**What to work on:**
Using the material below, copy every line where "level" appears.

[[ Data supplied, beginning ]]

(** * cvec: a macro-based growable array (src/cvec.h)

    A shallow embedding of the macros of [cvec.h] and the properties of the
    container that follow from them.

    - [size_t] fields are integers in [Z] with the wrap-around of a 64-bit
      unsigned type written out ([wrap]).
    - The backing buffer [__data] is [None] for the null pointer and
      [Some buf] for a heap block; a slot of [buf] is [None] while its contents
      are indeterminate (fresh from [realloc]) and [Some x] once written.
    - The allocator is an input: every operation that may call [realloc] takes
      the boolean outcome [ra] of that call ([false]: [realloc] returns NULL).
    - Calls of the destructor [__on_free], of [realloc] and of [free] are
      recorded, in program order, in an event log returned by each operation.
    - An operation whose C execution is undefined (a read of an indeterminate
      or out-of-bounds slot, a store through NULL, a [memcpy] between
      overlapping or out-of-bounds ranges) yields [Undef]; a loop that
      exhausts its budget of iterations yields [OutOfFuel]. *)

From Stdlib Require Import ZArith List Bool Lia.
From Stdlib Require String.
Import ListNotations.
Open Scope Z_scope.

(** ** Machine integers *)

Definition SIZE_MOD : Z := 2 ^ 64.
Definition SIZE_MAX : Z := SIZE_MOD - 1.

(** Reduction of an integer to [size_t]. *)
Definition wrap (z : Z) : Z := z mod SIZE_MOD.

Definition CVEC_EOK : Z := 0.
Definition CVEC_EOOM : Z := -1.

(** ** Outcomes and the event log *)

Section Vector.

Variable T : Type.

Inductive event : Type :=
| Destroy (x : T)                 (* __on_free(x) *)
| Realloc (bytes : Z) (ok : bool) (* realloc(__data, bytes) and whether it succeeded *)
| Free.                           (* free(__data) *)

(** A computation ends normally with a value and the events it emitted, or is
    undefined in C, or exhausts its loop budget after the events listed. *)
Inductive M (A : Type) : Type :=
| Ret (a : A) (log : list event)
| Undef
| OutOfFuel (log : list event).

Arguments Ret {A} a log.
Arguments Undef {A}.
Arguments OutOfFuel {A} log.

Definition ret {A} (a : A) : M A := Ret a [].

Definition bind {A B} (c : M A) (k : A -> M B) : M B :=
  match c with
  | Ret a l1 =>
      match k a with
      | Ret b l2 => Ret b (l1 ++ l2)
      | Undef => Undef
      | OutOfFuel l2 => OutOfFuel (l1 ++ l2)
      end
  | Undef => Undef
  | OutOfFuel l => OutOfFuel l
  end.

Definition emit (e : event) : M unit := Ret tt [e].
Definition undef {A} : M A := Undef.

Notation "x <- c ;; k" := (bind c (fun x => k))
  (at level 61, c at next level, right associativity).
Notation "c ;;; k" := (bind c (fun _ => k))
  (at level 61, right associativity).

(** ** The vector structure (macro [cvec_t]) *)

Definition slot : Type := option T.
Definition buffer : Type := list slot.

Record cvec : Type := mkvec {
  __n : Z;                  (* number of items *)
  __m : Z;                  (* number of allocated slots *)
  __t : Z;                  (* sizeof(T) *)
  __data : option buffer;   (* NULL or the heap block *)
  __on_free : bool;         (* is the destructor pointer non-null? *)
  __e : Z;                  (* CVEC_EOK or CVEC_EOOM *)
  __sentinel : T
}.

Definition set_n (v : cvec) (n : Z) : cvec :=
  mkvec n (__m v) (__t v) (__data v) (__on_free v) (__e v) (__sentinel v).
Definition set_m (v : cvec) (m : Z) : cvec :=
  mkvec (__n v) m (__t v) (__data v) (__on_free v) (__e v) (__sentinel v).
Definition set_data (v : cvec) (d : option buffer) : cvec :=
  mkvec (__n v) (__m v) (__t v) d (__on_free v) (__e v) (__sentinel v).
Definition set_e (v : cvec) (e : Z) : cvec :=
  mkvec (__n v) (__m v) (__t v) (__data v) (__on_free v) e (__sentinel v).

(** ** Memory primitives *)

Definition blen (buf : buffer) : Z := Z.of_nat (length buf).

(** [d[i]] read as a value of type [T]. *)
Definition load (d : option buffer) (i : Z) : M T :=
  match d with
  | None => undef
  | Some buf =>
      if (0 <=? i) && (i <? blen buf) then
        match nth_error buf (Z.to_nat i) with
        | Some (Some x) => ret x
        | _ => undef
        end
      else undef
  end.

Fixpoint update (buf : buffer) (i : nat) (s : slot) : buffer :=
  match buf, i with
  | [], _ => []
  | _ :: r, O => s :: r
  | a :: r, S j => a :: update r j s
  end.

(** [d[i] = x]. *)
Definition store (d : option buffer) (i : Z) (x : T) : M (option buffer) :=
  match d with
  | None => undef
  | Some buf =>
      if (0 <=? i) && (i <? blen buf) then
        ret (Some (update buf (Z.to_nat i) (Some x)))
      else undef
  end.

(** The slots [src .. src+k-1] of [buf]. *)
Definition slice (buf : buffer) (src k : Z) : buffer :=
  firstn (Z.to_nat k) (skipn (Z.to_nat src) buf).

(** [buf] with the slots from [dst] on replaced by [blk]. *)
Definition blit (buf : buffer) (dst : Z) (blk : buffer) : buffer :=
  firstn (Z.to_nat dst) buf ++ blk
    ++ skipn (Z.to_nat dst + length blk) buf.

(** [memcpy(d + dst, d + src, bytes)] inside one block whose elements have
    size [t].  The byte count is a whole number of elements in every call of
    the header unless the product wrapped; the ranges must lie inside the
    block and must not overlap (ISO C 7.24.2.1), otherwise the call is
    undefined. *)
Definition memcpy (d : option buffer) (t dst src bytes : Z)
  : M (option buffer) :=
  match d with
  | None => undef
  | Some buf =>
      let k := bytes / t in
      if (0 <? t) && (bytes mod t =? 0)
         && (0 <=? dst) && (dst + k <=? blen buf)
         && (0 <=? src) && (src + k <=? blen buf)
         && ((k =? 0) || (dst + k <=? src) || (src + k <=? dst))
      then ret (Some (blit buf dst (slice buf src k)))
      else undef
  end.

(** The block of [k] slots that keeps the old contents as far as they fit. *)
Definition resize (old : option buffer) (k : nat) : buffer :=
  let b := match old with Some b => b | None => [] end in
  firstn k b ++ repeat None (k - length b).

(** [realloc(d, bytes)]: logs the call; on success the new block holds
    [bytes / t] elements, on failure the result is NULL. *)
Definition realloc (ra : bool) (d : option buffer) (t bytes : Z)
  : M (option buffer) :=
  emit (Realloc bytes ra) ;;;
  ret (if ra then Some (resize d (Z.to_nat (bytes / t))) else None).

(** ** Growth (private macro [__cvec_maybe_grow])

    The second component of the result tells whether the macro executed its
    [break], which leaves the [do ... while (0)] of the macro that uses it. *)
Definition __cvec_maybe_grow (ra : bool) (v : cvec) : M (cvec * bool) :=
  if __n v =? __m v then
    let v1 := if negb (__m v =? 0)
              then set_m v (wrap (Z.shiftl (__m v) 1))    (* __m <<= 1 *)
              else set_m v 2 in
    let v2 := set_m v1 (wrap (__m v1 + 1)) in             (* ++__m *)
    d <- realloc ra (__data v2) (__t v2) (wrap (__t v2 * __m v2)) ;;
    let v3 := set_data v2 d in
    match d with
    | None => ret (set_e v3 CVEC_EOOM, true)              (* break *)
    | Some _ => ret (v3, false)
    end
  else ret (v, false).

(** ** Lifecycle *)

(** [cvec_init] (and the initializer [CVEC_INIT]); [sz] is [sizeof(__T)]. *)
Definition cvec_init (sz : Z) (sentinel_value : T) (on_free : bool) : cvec :=
  mkvec 0 0 sz None on_free CVEC_EOK sentinel_value.

Definition cvec_set_on_free (v : cvec) (on_free : bool) : cvec :=
  mkvec (__n v) (__m v) (__t v) (__data v) on_free (__e v) (__sentinel v).

(** [for (x = lo; ...; ++x) __on_free(d[x])], running [k] times. *)
Fixpoint destroy_from (d : option buffer) (x : Z) (k : nat) : M unit :=
  match k with
  | O => ret tt
  | S k' =>
      a <- load d x ;;
      emit (Destroy a) ;;;
      destroy_from d (x + 1) k'
  end.

(** [for (x = lo; x < hi; ++x) __on_free(d[x])]. *)
Definition destroy_range (d : option buffer) (lo hi : Z) : M unit :=
  destroy_from d lo (Z.to_nat (hi - lo)).

Definition is_null (d : option buffer) : bool :=
  match d with None => true | Some _ => false end.

Definition cvec_free (v : cvec) : M cvec :=
  (if __on_free v && negb (is_null (__data v))
   then destroy_range (__data v) 0 (__n v)
   else ret tt) ;;;
  emit Free ;;;
  ret (set_e (set_m (set_n (set_data v None) 0) 0) CVEC_EOK).

(** ** Capacity *)

Definition cvec_reserve (ra : bool) (v : cvec) (n : Z) : M cvec :=
  let n := wrap n in
  d <- realloc ra (__data v) (__t v) (wrap (__t v * n)) ;;
  let v := set_data v d in
  let v := if is_null d then set_e v CVEC_EOOM else v in
  ret (set_m v n).

Definition cvec_shrink_to_fit (ra : bool) (v : cvec) : M cvec :=
  if __m v >? __n v then
    d <- realloc ra (__data v) (__t v) (wrap (__t v * __n v)) ;;
    let v := set_data v d in
    let v := if is_null d then set_e v CVEC_EOOM else v in
    ret (set_m v (__n v))
  else ret v.

(** ** Access *)

Definition cvec_get (v : cvec) (i : Z) : M T := load (__data v) i.

(** [cvec_at]: the comparison [(__i) < (__v).__n] is made in [size_t], to
    which the index is converted (a negative index becomes a large one); the
    dereference then uses the index as it was passed. *)
Definition cvec_at (v : cvec) (i : Z) : M T :=
  if wrap i <? __n v then load (__data v) i else ret (__sentinel v).

Definition cvec_front (v : cvec) : M T :=
  if __n v >? 0 then load (__data v) 0 else ret (__sentinel v).

Definition cvec_back (v : cvec) : M T :=
  if __n v >? 0 then load (__data v) (__n v - 1) else ret (__sentinel v).

(** [cvec_end(v) - cvec_begin(v)]. *)
Definition cvec_size (v : cvec) : Z := __n v.
Definition cvec_cap (v : cvec) : Z := __m v.
Definition cvec_empty (v : cvec) : bool := __n v =? 0.
Definition cvec_error (v : cvec) : Z := __e v.
Definition cvec_had_error (v : cvec) : bool := negb (__e v =? CVEC_EOK).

[[ Data supplied, end ]]

**Reply:**
  (at level 61, c at next level, right associativity).
  (at level 61, right associativity).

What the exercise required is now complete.